I downloaded this app for iPhone to check out what’s going on in Austin. The app doesn’t have many places reviewed here just yet, with only four entries showing up for the Central Austin/UT Campus/Downtown area.

screenshot showing 4 map pins
AccessNow map view

In addition to a searchable map display, the app also has a list view. Icons from a green thumbs up for accessible to a red thumbs down for inaccessible help users know what to expect when experiencing a mobility impairment.

screenshot of the list view of map pins
AccessNow list view

Users can outline specific issues in a description.

screen shot explaining the accessibility issues with the Austin Panic Room
AccessNow app place details

Per the Americans with Disabilities Act of 1990, new construction and any existing construction that undergoes major renovations are supposed to be accessible. I see how this app would be especially useful for rating those places that were built before the act went into effect.

Users who have created an account can add new entries by tapping the ‘add pin’ icon, searching for a place, then entering details. The app provides several tags like accessible parking, automatic door and ramp, as well as an area to type out a description.

screen shot of the add place screen with options to rate how accessible it is
AccessNow add new place screen

Learn more from this interview with the creator.

Sony DVD Software for Amazon Video

For me to be able to watch Amazon Video content on my TV, I have to access the service through my Sony DVD player. It’s a rudimentary display with tabbing through options one by one and using various buttons on the remote to navigate.

photo of a TV displaying software used to access Amazon Video content

To go backwards and forwards in the interface, you use the remote’s “options” button (left) and “return” button (right) as noted at the bottom of the TV screen. What trips me up is that the buttons on the remote are in the opposite positions that they are on the screen.

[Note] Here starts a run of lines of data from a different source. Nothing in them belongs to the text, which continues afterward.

(* ===== verification/MemAlloc.v ===== *)
(** utils/memory_allocator.c: vmm_malloc and friends, twelve pools of elements of 1 to 2048
    bytes behind one lock, with an information header before each buffer.  The pools are
    used through the interface [PoolServices] (pool_api.h): what is proved here holds for pools with its laws. *)

From S2P Require Import Prelude VmmDefs Lock Libc.

(** * What the allocator needs of the pools *)

Class PoolServices (S : Type) := {
  assync_pool_create : Z -> S -> Z * S;
  pool_allocate_internal : Z -> S -> Z * S;
  pool_free_internal : Z -> Z -> S -> S;
  (** The element size of a pool, and the elements in use with their sizes. *)
  pool_size : S -> Z -> option Z;
  in_use : S -> gmap Z Z;
  create_law : forall sz s h s', assync_pool_create sz s = (h, s') ->
    (h <> 0 -> pool_size s' h = Some sz) /\ in_use s' = in_use s /\
    (forall h' z, pool_size s h' = Some z -> pool_size s' h' = Some z);
  (** An element is aligned to its size, and overlaps no element in use. *)
  allocate_law : forall h s p s' sz, pool_size s h = Some sz -> pool_allocate_internal h s = (p, s') ->
    (forall h' z, pool_size s h' = Some z -> pool_size s' h' = Some z) /\
    (p = 0 /\ in_use s' = in_use s \/
     p mod sz = 0 /\ 0 < p /\ p + sz <= 2 ^ 64 /\ in_use s !! p = None /\
     (forall q z, in_use s !! q = Some z -> q + z <= p \/ p + sz <= q) /\
     in_use s' = <[p := sz]> (in_use s));
  free_law : forall h s p sz, pool_size s h = Some sz -> in_use s !! p = Some sz ->
    in_use (pool_free_internal h p s) = delete p (in_use s)
}.

(** pool_allocate and pool_free do nothing without a pool. *)
Definition pool_allocate {S} `{PoolServices S} (pool : Z) (s : S) : Z * S :=
  if pool =? 0 then (0, s) else pool_allocate_internal pool s.
Definition pool_free {S} `{PoolServices S} (pool data : Z) (s : S) : S :=
  if pool =? 0 then s else pool_free_internal pool data s.

(** * Data *)

Definition NUMBER_OF_POOLS : Z := 12.
(** sizeof(MEM_ALLOCATION_INFO): size, then offset, 32 bits each. *)
Definition INFO_SIZE : Z := 8.

Record allocator (S : Type) := mk_allocator {
  pools : list Z;
  alloc_lock : VMM_LOCK;
  memory_ : mem;
  pool_state : S
}.
Arguments mk_allocator {S}.
Arguments pools {S}.
Arguments alloc_lock {S}.
Arguments memory_ {S}.
Arguments pool_state {S}.

Definition buffer_size_to_pool_index (size : Z) : Z :=
  let pool_index := default 0 (hw_scan_bit_backward size) in
  if u32 (Z.shiftl 1 pool_index) <? size then pool_index + 1 else pool_index.

(** The common part of the allocation and of vmm_mem_pool_size_internal. *)
Definition size_to_request (size alignment : Z) : Z :=
  if INFO_SIZE <? alignment then (if size <? alignment then alignment else size) ⊗₃₂ 2
  else size ⊕₃₂ INFO_SIZE.

Section Operations.
Context {S : Type} `{PoolServices S} (fuel : nat) (cpu : Z).
Implicit Types a : allocator S.

(** [pools[pool_index]], created at the first use. *)
Definition get_pool (ps : list Z) (s : S) (pool_index element_size : Z) : outcome (Z * list Z * S) :=
  pool ← rd ps pool_index;
  if pool =? 0 then
    let '(h, s') := assync_pool_create element_size s in
    ps' ← wr ps pool_index h; Ok (h, ps', s')
  else Ok (pool, ps, s).

Definition vmm_mem_allocate_internal a (size alignment : Z) : outcome (Z * allocator S) :=
  if 2 * 1024 - INFO_SIZE <? size then Ok (0, a)
  else if PAGE_4KB_SIZE <=? alignment then Ok (0, a)
  else
    let pool_index := buffer_size_to_pool_index (size_to_request size alignment) in
    let pool_element_size := u32 (Z.shiftl 1 pool_index) in
    l ← acquire fuel cpu (alloc_lock a);
    x ← get_pool (pools a) (pool_state a) pool_index pool_element_size;
    let '(pool, ps, s) := x in
    let '(ptr, s) := pool_allocate pool s in
    let l := release l in
    if ptr =? 0 then Ok (0, mk_allocator ps l (memory_ a) s)
    else
      let m := vmm_memset (memory_ a) ptr 0 pool_element_size in
      let alloc_info := ptr ⊕₆₄ alignment ⊖₆₄ INFO_SIZE in
      let m := store_bytes m alloc_info 4 pool_element_size in
      let m := store_bytes m (alloc_info + 4) 4 alignment in
      Ok (ptr ⊕₆₄ alignment, mk_allocator ps l m s).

photo of a remote with the return button on the left and the options button on the right

It’s a small thing but I have to stop and look down at the remote every time and double-check that I’m using the right button. A simple fix would be to transpose the controls on the screen.

Polite Notice

I’m that guy. I get upset about cars and plants blocking sidewalks. A year ago I did a post on the walkability of communities using my neighborhood as an example. After notifying 311 about a couple of repeat offenders, they stopped parking across the sidewalk.

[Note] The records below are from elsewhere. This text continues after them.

Definition ipc_cpu_is_destination (dst : IPC_DESTINATION) (this_cpu_id dst_cpu_id : Z) : outcome bool :=
  if addr_shorthand dst =? IPI_DST_SELF then Ok (this_cpu_id =? dst_cpu_id)
  else if addr_shorthand dst =? IPI_DST_ALL_INCLUDING_SELF then Ok true
  else if addr_shorthand dst =? IPI_DST_ALL_EXCLUDING_SELF then Ok (negb (this_cpu_id =? dst_cpu_id))
  else if addr_shorthand dst =? IPI_DST_NO_SHORTHAND then Ok (addr dst =? dst_cpu_id)
  else if addr_shorthand dst =? IPI_DST_CORE_ID_BITMAP then
    b ← BITMAP_ARRAY64_GET (CoreBitMap dst) dst_cpu_id; Ok (negb (b =? 0))
  else Ok false.

Definition ipc_increment_ack (ack : option Z) (s : ipc) : ipc :=
  match ack with
  | Some p => set_acks (<[p := ipc_ack_array s p ⊕₃₂ 1]> (ipc_ack_array s)) s
  | None => s
  end.

(** array_list_add refuses a message when the queue is full. *)
Definition ipc_enqueue_message (cpu_id j type handler arg : Z) (before after : option Z) (s : ipc) : bool * ipc :=
  let msg := mk_msg type cpu_id handler arg before after in
  if Z.of_nat (length (queue s j)) <? ipc_get_max_pending_messages
  then (true, emit (EvEnqueue cpu_id j msg) (set_queue j (queue s j ++ [msg]) s))
  else (false, s).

Now there are new cars and the problem hasn’t improved much.

photo of a car blocking the sidewalk, brush encroaching on the sidewalk, and landscaping blocking a way around
Let’s walk into traffic!

I decided to make a flyer I could put on windshields. In England, I saw a traffic sign start with “Polite Notice” and that’s always stuck with me. I think these drivers deserve the benefit of the doubt of not knowing this is a problem.

a flyer reading Polite Notice Please don't block the sidewalks with a drawing of people using the sidewalk
Polite Notice

I’ve yet to put any on windshields. Making the flyer was mostly a way to deal with my frustration. Lately, I get anxious during my morning walks and I wanted to “do” something. I enjoyed the creative outlet.

As I noted in my previous sidewalks post, directly confronting the driver of a car blocking the sidewalk did not go well. On a related note, I had a really unpleasant incident earlier this year where a guy had locked his dog in a car, in the sun, and I called him out on it. He and his girlfriend got upset with me, started shouting—that’s when I decided to let the police deal with things from now on.